*Task statement:* Output the data as it stands. Each line must match exactly.

*Material shown:*

(* ===== verification/FizzyInstantiateSafety.v ===== *)
(** * Instantiation of validated modules

    Whatever a validated module asks for, making an instance of it either
    refuses with an exception and leaves the other instances as they were, or
    adds an instance that satisfies the invariant of the store. *)

From stdpp Require Import base list option numbers strings.
From S2P Require Import Prelude Memory FizzyLeb128 FizzyTypes FizzyExpr FizzyExprSafety FizzyCode FizzyExprCode FizzyParser FizzyParserSafety FizzyCertify FizzyNumeric FizzyExecute FizzyStore FizzyExecuteSafety FizzyInstantiate.

(** ** Stores that grow *)

Section grow.
Context {hostfn : Type} (host_type : hostfn -> option FuncType).

Lemma instance_ok_grow s s' inst :
  instance_ok host_type s inst ->
  (forall a m, s_memories s !! a = Some m -> exists m', s_memories s' !! a = Some m' /\ zlen m' = zlen m) ->
  (forall a, is_Some (s_tables s !! a) -> is_Some (s_tables s' !! a)) ->
  (forall a, is_Some (s_values s !! a) -> is_Some (s_values s' !! a)) ->
  instance_ok host_type s' inst.
Proof.
  intros [] Hm Ht Hv. constructor; try done.
  - intros i g t Hg Hty. destruct (io_cells _ _ _ Hg Hty) as (He & a & Ha & Hs). split; [done|]. exists a. auto.
  - intros a Ha. auto.
  - intros Hmem. destruct (io_memory Hmem) as (a & m & Ha & Hs). destruct (Hm a m Hs) as (m' & Hs' & _). by exists a, m'.
  - intros a Ha. destruct (io_there a Ha) as [m Hs]. destruct (Hm a m Hs) as (m' & Hs' & _). by exists m'.
  - intros a m' Ha Hs'. destruct (io_there a Ha) as [m Hs]. destruct (Hm a m Hs) as (m2 & Hs2 & Hlen). assert (m2 = m') as -> by congruence.
    rewrite Hlen. by apply (io_size a).
  - intros Htab. destruct (io_table Htab) as (a & t & Ha & Hs). destruct (Ht a ltac:(by eexists)) as [t' Hs']. by exists a, t'.
Qed.

Lemma is_Some_app {A} (l l' : list A) a : is_Some (l !! a) -> is_Some ((l ++ l') !! a).
Proof. intros [x Hx]. exists x. by apply lookup_app_l_Some. Qed.

Lemma is_Some_insert {A} (l : list A) a x b : is_Some (l !! b) -> is_Some (<[a := x]> l !! b).
Proof. intros Hb. apply lookup_lt_is_Some. rewrite length_insert. by apply lookup_lt_is_Some. Qed.

(** The same instances over memories of the same sizes, possibly more of them,
    and tables whose elements are valid. *)
Lemma store_ok_grow s s' :
  store_ok host_type s -> s_instances s' = s_instances s ->
  (forall a m, s_memories s !! a = Some m -> exists m', s_memories s' !! a = Some m' /\ zlen m' = zlen m) ->
  (forall a, is_Some (s_tables s !! a) -> is_Some (s_tables s' !! a)) ->
  (forall a, is_Some (s_values s !! a) -> is_Some (s_values s' !! a)) ->
  (forall a m, s_memories s' !! a = Some m -> bytes_ok m) ->
  (forall t e, t ∈ s_tables s' -> e ∈ t -> element_valid s' e) -> store_ok host_type s'.
Proof.
  intros [H1 H2 Hb H3] Hi Hm Ht Hv Hok He. constructor; rewrite ?Hi; [|done|done|done]. intros j inst Hj. eapply instance_ok_grow; eauto.
Qed.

*Answer section:*
(* ===== verification/FizzyInstantiateSafety.v ===== *)
(** * Instantiation of validated modules

    Whatever a validated module asks for, making an instance of it either
    refuses with an exception and leaves the other instances as they were, or
    adds an instance that satisfies the invariant of the store. *)

From stdpp Require Import base list option numbers strings.
From S2P Require Import Prelude Memory FizzyLeb128 FizzyTypes FizzyExpr FizzyExprSafety FizzyCode FizzyExprCode FizzyParser FizzyParserSafety FizzyCertify FizzyNumeric FizzyExecute FizzyStore FizzyExecuteSafety FizzyInstantiate.

(** ** Stores that grow *)

Section grow.
Context {hostfn : Type} (host_type : hostfn -> option FuncType).

Lemma instance_ok_grow s s' inst :
  instance_ok host_type s inst ->
  (forall a m, s_memories s !! a = Some m -> exists m', s_memories s' !! a = Some m' /\ zlen m' = zlen m) ->
  (forall a, is_Some (s_tables s !! a) -> is_Some (s_tables s' !! a)) ->
  (forall a, is_Some (s_values s !! a) -> is_Some (s_values s' !! a)) ->
  instance_ok host_type s' inst.
Proof.
  intros [] Hm Ht Hv. constructor; try done.
  - intros i g t Hg Hty. destruct (io_cells _ _ _ Hg Hty) as (He & a & Ha & Hs). split; [done|]. exists a. auto.
  - intros a Ha. auto.
  - intros Hmem. destruct (io_memory Hmem) as (a & m & Ha & Hs). destruct (Hm a m Hs) as (m' & Hs' & _). by exists a, m'.
  - intros a Ha. destruct (io_there a Ha) as [m Hs]. destruct (Hm a m Hs) as (m' & Hs' & _). by exists m'.
  - intros a m' Ha Hs'. destruct (io_there a Ha) as [m Hs]. destruct (Hm a m Hs) as (m2 & Hs2 & Hlen). assert (m2 = m') as -> by congruence.
    rewrite Hlen. by apply (io_size a).
  - intros Htab. destruct (io_table Htab) as (a & t & Ha & Hs). destruct (Ht a ltac:(by eexists)) as [t' Hs']. by exists a, t'.
Qed.

Lemma is_Some_app {A} (l l' : list A) a : is_Some (l !! a) -> is_Some ((l ++ l') !! a).
Proof. intros [x Hx]. exists x. by apply lookup_app_l_Some. Qed.

Lemma is_Some_insert {A} (l : list A) a x b : is_Some (l !! b) -> is_Some (<[a := x]> l !! b).
Proof. intros Hb. apply lookup_lt_is_Some. rewrite length_insert. by apply lookup_lt_is_Some. Qed.

(** The same instances over memories of the same sizes, possibly more of them,
    and tables whose elements are valid. *)
Lemma store_ok_grow s s' :
  store_ok host_type s -> s_instances s' = s_instances s ->
  (forall a m, s_memories s !! a = Some m -> exists m', s_memories s' !! a = Some m' /\ zlen m' = zlen m) ->
  (forall a, is_Some (s_tables s !! a) -> is_Some (s_tables s' !! a)) ->
  (forall a, is_Some (s_values s !! a) -> is_Some (s_values s' !! a)) ->
  (forall a m, s_memories s' !! a = Some m -> bytes_ok m) ->
  (forall t e, t ∈ s_tables s' -> e ∈ t -> element_valid s' e) -> store_ok host_type s'.
Proof.
  intros [H1 H2 Hb H3] Hi Hm Ht Hv Hok He. constructor; rewrite ?Hi; [|done|done|done]. intros j inst Hj. eapply instance_ok_grow; eauto.
Qed.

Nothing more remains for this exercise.